TASK MATERIAL Block Start

(* ===== verification/CqRing.v ===== *)
(** * The completion queue, from the controller to the driver

    [Link] is a completion queue of the controller, its transfers on their way,
    the host memory and the queue of the driver with its phase.  An entry is
    posted ([CQueue_setData]), delivered, seen and consumed by the driver, and the
    head doorbell tells the controller.  [spec] is what the two promise: a bounded
    FIFO that keeps nothing but the entries posted and three counts. *)

From S2P Require Import Prelude Dma NvmeQueue Sil RingProof.

Record Link : Type := mkLink {
  dev : CQueue; wires : list (list DmaOp * list Z); hmem : Z -> Z; hq : Sil.Queue.t; hphase : bool;
}.

(** The bytes of a transfer reach the host memory. *)
Definition write_ops (ops : list DmaOp) (data : list Z) (m : Z -> Z) : Z -> Z :=
  foldl (fun m o => store (op_addr o)
    (take (Z.to_nat (op_size o)) (drop (Z.to_nat (default 0 (op_buffer o))) data)) m) m ops.

Inductive Ev : Type := Post (e : CQEntry) | Deliver | Poll | Ring.

Definition step (ev : Ev) (l : Link) : res (list Completion * Link) :=
  match ev with
  | Post e =>
      r ← CQueue_setData e (dev l);
      let '(e, op, q) := r in
      Ok ([], mkLink q (wires l ++ [(op.1, CQEntry_data e)]) (hmem l) (hq l) (hphase l))
  | Deliver =>
      match wires l with
      | [] => Ok ([], l)
      | (ops, data) :: w => Ok ([], mkLink (dev l) w (write_ops ops data (hmem l)) (hq l) (hphase l))
      end
  | Poll =>
      match seen (hmem l) (hq l) (hphase l) with
      | Some c => let r := consume (Sil.Queue.incrTail (hq l)) (hphase l) in
                  Ok ([c], mkLink (dev l) (wires l) (hmem l) r.1 r.2)
      | None => Ok ([], l)
      end
  | Ring => Ok ([], mkLink (CQueue_setHead (Sil.Queue.head (hq l)) (dev l)) (wires l) (hmem l) (hq l) (hphase l))
  end.

Fixpoint run (evs : list Ev) (l : Link) : res (list Completion) :=
  match evs with
  | [] => Ok []
  | ev :: evs => r ← step ev l; out ← run evs r.2; Ok (r.1 ++ out)
  end.

(** The abstract queue of [n] places: the entries posted so far; how many of them have
    been delivered, taken by the driver, and given back by a doorbell. *)
Record Spec : Type := mkSpec { posted : list CQEntry; delivered : Z; taken : Z; returned_to : Z }.

Definition spec_step (n : Z) (ev : Ev) (s : Spec) : res (list Completion * Spec) :=
  match ev with
  | Post e =>
      if vlen (posted s) - returned_to s =? n - 1 then panic "Completion queue overflow"
      else Ok ([], mkSpec (posted s ++ [e]) (delivered s) (taken s) (returned_to s))
  | Deliver => Ok ([], mkSpec (posted s) (Z.min (delivered s + 1) (vlen (posted s))) (taken s) (returned_to s))
  | Poll =>
      if taken s <? delivered s then
        match vget (posted s) (taken s) with
        | Some e => Ok ([completion_of e], mkSpec (posted s) (delivered s) (taken s + 1) (returned_to s))
        | None => Ok ([], s)
        end
      else Ok ([], s)
  | Ring => Ok ([], mkSpec (posted s) (delivered s) (taken s) (taken s))
  end.

Fixpoint spec_run (n : Z) (evs : list Ev) (s : Spec) : res (list Completion) :=
  match evs with
  | [] => Ok []
  | ev :: evs => r ← spec_step n ev s; out ← spec_run n evs r.2; Ok (r.1 ++ out)
  end.

(** The two queues as they are created. *)
Definition fresh (B n st iv qid page : Z) (ien : bool) (m : Z -> Z) : Link :=
  mkLink (with_cqueue (set_base (Some (contiguous B (n * st) page)) st (Queue_make qid n)) (CQueue_make iv ien qid n))
    [] (clear B (n * st) m) (Sil.Queue.make B n st) true.
Definition spec_fresh : Spec := mkSpec [] 0 0 0.

Definition ev_ok (ev : Ev) : Prop := match ev with Post e => entry_ok e | _ => True end.

(** ** The relation between the two *)

Section Ring.
  Context (B n st iv qid page : Z) (en : bool).
  Context (HB : 0 <= B) (Hn : 2 <= n < 2 ^ 16) (Hst : 16 <= st) (Hfit : B + n * st < 2 ^ 64).

Definition place (k : Z) : Z := B + (k mod n) * st.
Definition bytes_of (k : Z) (e : CQEntry) : list Z := CQEntry_data (tag (phase_of n k) e).

Definition dev_at (p r : Z) : CQueue :=
  mkCQueue (mkQueue qid (r mod n) (p mod n) n st (Some (contiguous B (n * st) page))) en (phase_of n p) iv.
Definition hq_at (c : Z) : Sil.Queue.t := Sil.Queue.mk B (st * n) st n (c mod n) (c mod n).

(** The transfer of entry [k]. *)
Definition wire (k : Z) (e : CQEntry) : list DmaOp * list Z :=
  ([mkDmaOp true (place k) 16 (Some 0)], bytes_of k e).
Fixpoint wires_of (k : Z) (l : list CQEntry) : list (list DmaOp * list Z) :=
  match l with
  | [] => []
  | e :: l => wire k e :: wires_of (k + 1) l
  end.

(** The last turn of entries is in the memory; places never written are zero. *)
Definition mem_at (l : list CQEntry) (d : Z) (m : Z -> Z) : Prop :=
  (forall k e, 0 <= k -> d - n <= k < d -> vget l k = Some e -> load m (place k) 16 = bytes_of k e) /\
  (forall k, d <= k < n -> load m (place k) 16 = replicate 16 0).

Record related (l : Link) (s : Spec) : Prop := {
  rel_order : 0 <= returned_to s <= taken s /\ taken s <= delivered s <= vlen (posted s)
              /\ vlen (posted s) <= returned_to s + n - 1;
  rel_ok : Forall entry_ok (posted s);
  rel_dev : dev l = dev_at (vlen (posted s)) (returned_to s);
  rel_wires : wires l = wires_of (delivered s) (drop (Z.to_nat (delivered s)) (posted s));
  rel_mem : mem_at (posted s) (delivered s) (hmem l);
  rel_hq : hq l = hq_at (taken s);
  rel_phase : hphase l = phase_of n (taken s);
}.

Lemma place_range k : 0 <= k -> B <= place k /\ place k + 16 <= B + n * st.
Proof.
  intros Hk. unfold place. pose proof (Z.mod_pos_bound k n ltac:(lia)). nia.
Qed.

Lemma place_apart i j : i mod n <> j mod n -> place i + 16 <= place j \/ place j + 16 <= place i.
Proof. intros H. unfold place. destruct (Z.lt_trichotomy (i mod n) (j mod n)) as [?|[?|?]]; [left|done|right]; nia. Qed.

Lemma length_entry e : vlen (CQEntry_data e) = 16.
Proof. done. Qed.

Lemma fresh_related m : related (fresh B n st iv qid page en m) spec_fresh.
Proof.
  constructor; cbn; try done.
  - unfold vlen; simpl; lia.
  - split; [intros k e H0 H1; lia|]. intros k Hk. apply load_clear; apply place_range; lia.
Qed.

(** The device posts an entry. *)
Lemma post_dev p r e :
  0 <= r -> r <= p <= r + n - 1 ->
  CQueue_setData e (dev_at p r)
  = if p - r =? n - 1 then panic "Completion queue overflow"
    else Ok (tag (phase_of n p) e, ([mkDmaOp true (place p) 16 (Some 0)], mkDMAContext 1 0), dev_at (p + 1) r).
Proof.
  intros Hr Hp. pose proof (Z.mod_pos_bound p n ltac:(lia)) as Hm. unfold CQueue_setData, dev_at, transfer.
  cbn [cqueue tail base stride phase size ien interruptVector].
  rewrite u64_small by nia. rewrite contiguous_request by nia. cbn [mbind res_bind].
  pose proof (next_index_mod n ltac:(lia) p ltac:(lia) ltac:(lia)) as Hnx. unfold next_index in Hnx. rewrite Hnx.
  unfold set_tail. cbn [head tail id size stride base].
  replace (r mod n =? (p + 1) mod n) with (p - r =? n - 1).
  - destruct (p - r =? n - 1); [done|]. do 3 f_equal. f_equal.
    rewrite <- (phase_succ n ltac:(lia) p ltac:(lia)). rewrite <- Hnx.
    pose proof (Z.mod_pos_bound (p) n ltac:(lia)). unfold u16 in *. rewrite (Z.mod_small (_ + 1)) by lia.
    destruct (Z.eqb_spec (p mod n + 1) n); [done|]. by rewrite (proj2 (Z.eqb_neq (p mod n + 1) 0)) by lia.
  - destruct (Z.eqb_spec (p - r) (n - 1)) as [E|E].
    + replace (p + 1) with (r + 1 * n) by lia. rewrite Z.mod_add by lia. by rewrite Z.eqb_refl.
    + symmetry. apply Z.eqb_neq. intros H. pose proof (same_place n ltac:(lia) r (p + 1) H ltac:(lia)). lia.
Qed.

Lemma wires_of_app k a b : wires_of k (a ++ b) = wires_of k a ++ wires_of (k + vlen a) b.
Proof.
  unfold vlen. revert k. induction a as [|x a IH]; intros k; cbn [app wires_of length].
  - f_equal. lia.
  - rewrite IH. do 3 f_equal. lia.
Qed.

Lemma drop_cons (l : list CQEntry) d e : 0 <= d -> vget l d = Some e ->
  drop (Z.to_nat d) l = e :: drop (Z.to_nat (d + 1)) l.
Proof.
  intros Hd H. unfold vget in H. destruct (Z.ltb_spec d 0); [lia|].
  rewrite (drop_S _ _ _ H). do 2 f_equal. lia.
Qed.

Definition refines (ev : Ev) (l : Link) (s : Spec) : Prop :=
  match spec_step n ev s with
  | Ok (out, s') => exists l', step ev l = Ok (out, l') /\ related l' s'
  | Err x => step ev l = Err x
  end.

Lemma refines_post e l s : entry_ok e -> related l s -> refines (Post e) l s.
Proof.
  intros He [Ho Hok Hdev Hw Hm Hq Hp]. unfold refines, spec_step, step. rewrite Hdev, post_dev by lia.
  destruct (Z.eqb_spec (vlen (posted s) - returned_to s) (n - 1)) as [|Hr]; [done|].
  cbn [mbind res_bind]. eexists. split; [reflexivity|].
  assert (vlen (posted s ++ [e]) = vlen (posted s) + 1) as Hl by (unfold vlen; rewrite length_app; simpl; lia).
  constructor; cbn [posted returned_to taken delivered dev wires hmem hq hphase]; try done.
  - lia.
  - by apply Forall_app_2; [|apply Forall_singleton].
  - by rewrite Hl.
  - assert (Z.to_nat (delivered s) <= length (posted s))%nat by (unfold vlen in *; lia).
    rewrite drop_app_le, wires_of_app, Hw by done. f_equal. unfold vlen. rewrite length_drop.
    cbn [wires_of]. unfold wire, bytes_of.
    replace (delivered s + Z.of_nat (length (posted s) - Z.to_nat (delivered s))) with (vlen (posted s)) by (unfold vlen in *; lia).
    done.
  - destruct Hm as [Hm1 Hm2]. split; [|exact Hm2]. intros k x Hk Hkd Hg. apply Hm1; [done|done|].
    by rewrite vget_app_old in Hg by lia.
Qed.

Lemma mem_after l d e m : 0 <= d -> vget l d = Some e -> mem_at l d m -> mem_at l (d + 1) (store (place d) (bytes_of d e) m).
Proof.
  intros Hd He [H1 H2]. split.
  - intros k x Hk Hkd Hx. destruct (decide (k = d)) as [->|Hne].
    + rewrite He in Hx. simplify_eq. change 16 with (vlen (bytes_of d x)). apply load_store_same.
    + rewrite load_store_other; [by apply H1; try lia|].
      assert (k mod n <> d mod n) as Hneq by (intros E; apply same_place in E; lia).
      destruct (place_apart k d Hneq); [left|right]; (lia || by change (vlen (bytes_of d e)) with 16).
  - intros k Hk. rewrite load_store_other; [apply H2; lia|].
    assert (k mod n <> d mod n) as Hneq by (intros E; apply same_place in E; lia).
    destruct (place_apart k d Hneq); [left|right]; (lia || by change (vlen (bytes_of d e)) with 16).
Qed.

Lemma refines_deliver l s : related l s -> refines Deliver l s.
Proof.
  intros [Ho Hok Hdev Hw Hm Hq Hp]. unfold refines, spec_step, step.
  destruct (decide (delivered s = vlen (posted s))) as [E|E].
  - assert (drop (Z.to_nat (delivered s)) (posted s) = []) as E0 by (apply drop_ge; unfold vlen in *; lia).
    rewrite E0 in Hw. simpl in Hw. rewrite Hw. eexists. split; [reflexivity|]. rewrite Z.min_r by lia. rewrite <- E.
    constructor; cbn [posted returned_to taken delivered]; try done. by rewrite E0.
  - destruct (vget_in_range (posted s) (delivered s) ltac:(lia)) as [e He].
    rewrite (drop_cons _ _ e) in Hw by (done || lia). cbn [wires_of] in Hw. unfold wire in Hw. rewrite Hw.
    eexists. split; [reflexivity|]. rewrite Z.min_l by lia.
    constructor; cbn [posted returned_to taken delivered dev wires hmem hq hphase]; try done; [lia|].
    change (write_ops _ _ (hmem l)) with (store (place (delivered s)) (bytes_of (delivered s) e) (hmem l)).
    by apply mem_after; [lia| |].
Qed.

Lemma peek_place m c : Sil.Queue.peekData m (hq_at c) 16 = load m (place c) 16.
Proof. done. Qed.

Lemma consume_at c : 0 <= c -> consume (Sil.Queue.incrTail (hq_at c)) (phase_of n c) = (hq_at (c + 1), phase_of n (c + 1)).
Proof.
  intros Hc. unfold consume, Sil.Queue.incrHead, Sil.Queue.incrTail, hq_at.
  cbn [Sil.Queue.memory Sil.Queue.capacity Sil.Queue.stride Sil.Queue.entries Sil.Queue.head Sil.Queue.tail].
  rewrite next_index_mod by lia. by rewrite phase_succ by lia.
Qed.

Lemma refines_poll l s : related l s -> refines Poll l s.
Proof.
  intros [Ho Hok Hdev Hw Hm Hq Hp]. unfold refines, spec_step, step. rewrite Hq, Hp.
  destruct (Z.ltb_spec (taken s) (delivered s)) as [Hlt|Hge].
  - destruct (vget_in_range (posted s) (taken s) ltac:(lia)) as [e He]. rewrite He.
    rewrite (seen_entry _ _ (phase_of n (taken s)) _ e).
    + rewrite eqb_reflx, consume_at by lia. eexists. split; [reflexivity|].
      constructor; cbn [posted returned_to taken delivered dev wires hmem hq hphase fst snd]; (done || lia).
    + eapply Forall_forall; [exact Hok|]. by eapply vget_elem_of.
    + rewrite peek_place. apply Hm; [lia|lia|done].
  - assert (taken s = delivered s) as E by lia. destruct Hm as [Hm1 Hm2].
    assert (seen (hmem l) (hq_at (taken s)) (phase_of n (taken s)) = None) as ->.
    { destruct (decide (taken s < n)) as [Hfirst|Hlater].
      - unfold phase_of at 1. rewrite Z.div_small by lia. apply seen_zero. rewrite peek_place. apply Hm2. lia.
      - destruct (vget_in_range (posted s) (taken s - n) ltac:(lia)) as [e He].
        rewrite (seen_entry _ _ (phase_of n (taken s - n)) _ e).
        + rewrite phase_prev by lia. by destruct (phase_of n (taken s)).
        + eapply Forall_forall; [exact Hok|]. by eapply vget_elem_of.
        + rewrite peek_place. unfold place. rewrite <- (Z.mod_add (taken s) (-1) n) by lia.
          replace (taken s + -1 * n) with (taken s - n) by lia. apply Hm1; [lia|lia|done]. }
    exists l. split; [done|]. by constructor.
Qed.

Lemma refines_ring l s : related l s -> refines Ring l s.
Proof.
  intros [Ho Hok Hdev Hw Hm Hq Hp]. unfold refines, spec_step, step. eexists. split; [reflexivity|].
  constructor; cbn [posted returned_to taken delivered dev wires hmem hq hphase]; try done; [lia|].
  rewrite Hdev, Hq. done.
Qed.

Lemma refines_all ev l s : ev_ok ev -> related l s -> refines ev l s.
Proof.
  intros He Hr. destruct ev; [by apply refines_post|by apply refines_deliver|by apply refines_poll|by apply refines_ring].
Qed.

Lemma run_refines evs l s : Forall ev_ok evs -> related l s -> run evs l = spec_run n evs s.
Proof.
  intros Hok. revert l s. induction Hok as [|ev evs He Hok IH]; intros l s Hr; [done|].
  pose proof (refines_all ev l s He Hr) as H. unfold refines in H. cbn [run spec_run].
  destruct (spec_step n ev s) as [[out s']|x].
  - destruct H as (l' & -> & Hr'). cbn [mbind res_bind fst snd]. by rewrite (IH l' s' Hr').
  - by rewrite H.
Qed.
End Ring.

TASK MATERIAL Block End

WORK REQUIRED ▸ Once you find the line with "- assert (drop" in the entries above, output it and each line after it up to and including the line with "eexists. split; [reflexivity|]. rewrite Z.min_l", and nothing else.

SOLUTION TO THIS PROBLEM ▸
  - assert (drop (Z.to_nat (delivered s)) (posted s) = []) as E0 by (apply drop_ge; unfold vlen in *; lia).
    rewrite E0 in Hw. simpl in Hw. rewrite Hw. eexists. split; [reflexivity|]. rewrite Z.min_r by lia. rewrite <- E.
    constructor; cbn [posted returned_to taken delivered]; try done. by rewrite E0.
  - destruct (vget_in_range (posted s) (delivered s) ltac:(lia)) as [e He].
    rewrite (drop_cons _ _ e) in Hw by (done || lia). cbn [wires_of] in Hw. unfold wire in Hw. rewrite Hw.
    eexists. split; [reflexivity|]. rewrite Z.min_l by lia.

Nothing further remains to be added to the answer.